**WHAT YOU NEED TO DO**
Search the records for the string "Type", then copy each line where it appears.

-- RECORDS PROVIDED follows --

(* ===== verification/Ds18b20.v ===== *)
(** * Ds18b20: src/main/aug_ds18b20.c

    The temperature sensors.  [aug_ds18b20_init] installs the 1-Wire
    bus, walks the bus with the driver's device iterator keeping the
    handles of the DS18B20s it finds in the static array [ds18b20s] of
    DEFAULT_ONEWIRE_MAX_DS18B20 cells, and sets every sensor to 12-bit
    resolution; [aug_get_sensors_number] and [aug_get_temperature]
    serve [publish_task] of main.c; [aug_ds18b20_deinit] forgets the
    sensors.

    The module's globals are the fields of [ds_world]; the 1-Wire
    driver (onewire_bus, ds18b20 components of ESP-IDF) enters as data:
    the results of its calls ([ds_plat]), what the search iterator
    yields ([ds_bus], then ESP_ERR_NOT_FOUND), the family-code test of
    [ds18b20_new_device], and the raw reading of each sensor.  A handle
    is the sensor's 64-bit ROM address, which is never 0 for a DS18B20
    (family code 0x28), so NULL is 0 as in the C array.

    DEFAULT_ONEWIRE_MAX_DS18B20 is a Kconfig value that is not in the
    repository: it is the Section variable [MAX_DS].  An [assert] that
    fails, and an access to the array out of its bounds (undefined
    behaviour in C), are aborts with their own codes, so that no
    theorem can pass over them. *)

From S2P Require Import Prelude.

(** ** The driver's data *)

(** What [onewire_device_iter_get_next] yields: a device with its ROM
    address, or an error of the search (a CRC mismatch, a bus error). *)
Inductive onewire_item : Type :=
| OneWireDevice (address : Z)
| OneWireError (e : esp_err_t).

Inductive ds_api : Type :=
| DS_onewire_new_bus_rmt | DS_onewire_new_device_iter | DS_onewire_del_device_iter
| DS_ds18b20_set_resolution | DS_ds18b20_trigger_temperature_conversion
| DS_ds18b20_get_temperature.

Record ds_world := mk_ds_world {
  ds_plat : ds_api -> esp_err_t;
  ds_bus : list onewire_item;
  ds_raw : Z -> Z;
  is_initialized : bool;
  ds18b20_device_num : Z;
  ds18b20s : list Z;
  ds_resolution_set : list Z
}.

Definition set_bus b s := mk_ds_world (ds_plat s) b (ds_raw s) (is_initialized s)
  (ds18b20_device_num s) (ds18b20s s) (ds_resolution_set s).
Definition set_is_initialized v s := mk_ds_world (ds_plat s) (ds_bus s) (ds_raw s) v
  (ds18b20_device_num s) (ds18b20s s) (ds_resolution_set s).
Definition set_device_num n s := mk_ds_world (ds_plat s) (ds_bus s) (ds_raw s) (is_initialized s)
  n (ds18b20s s) (ds_resolution_set s).
Definition set_ds18b20s a s := mk_ds_world (ds_plat s) (ds_bus s) (ds_raw s) (is_initialized s)
  (ds18b20_device_num s) a (ds_resolution_set s).
Definition add_resolution_set h s := mk_ds_world (ds_plat s) (ds_bus s) (ds_raw s) (is_initialized s)
  (ds18b20_device_num s) (ds18b20s s) (ds_resolution_set s ++ [h]).

(** Handles given 12-bit resolution, in the order of the calls. *)
Definition app_resolution_set (l : list Z) (s : ds_world) : ds_world :=
  mk_ds_world (ds_plat s) (ds_bus s) (ds_raw s) (is_initialized s)
    (ds18b20_device_num s) (ds18b20s s) (ds_resolution_set s ++ l).
(** Asking for "db" where only "web" exists. *)
Lemma present_run_leaves_a_balancer_with_the_name_witness :
  exists changed nb,
    fst (reconcile Remote.server "present" (Some "db") None 2 12 5 one_balancer)
      = exit_json changed (Some nb) [Some nb] /\
    LABEL nb = "db" /\
    Remote.model_lookup None (Some "db")
      (remote (snd (reconcile Remote.server "present" (Some "db") None 2 12 5
                      one_balancer)))
      <> None.
Proof.
  destruct (present_run_leaves_a_balancer_with_the_name one_balancer "db" None
              2 12 5 one_balancer_wf)
    as (changed & nb & Hrun & Hlabel & _ & Hfound & _).
  exists changed, nb. exact (conj Hrun (conj Hlabel Hfound)).
Defined.

(** Removing "web" by name. *)
Lemma absent_run_leaves_no_such_balancer_witness :
  exists changed,
    fst (reconcile Remote.server "absent" (Some "web") None 7 1 0 two_balancers)
      = exit_json changed None [None] /\
    Remote.model_lookup None (Some "web")
      (remote (snd (reconcile Remote.server "absent" (Some "web") None 7 1 0
                      two_balancers)))
      = None.
Proof.
  destruct (absent_run_leaves_no_such_balancer two_balancers "web" None 7 1 0
              two_balancers_wf)
    as (changed & Hrun & _ & Hgone).
  - intros _. vm_compute. lia.
  - exists changed. exact (conj Hrun Hgone).
Defined.

(** *** Two runs in a row against the model *)

Module RemoteSettles.
Import Remote RemoteFacts RemoteRuns.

-- RECORDS PROVIDED concluded --

**ANSWER SPACE**
Inductive onewire_item : Type :=
Inductive ds_api : Type :=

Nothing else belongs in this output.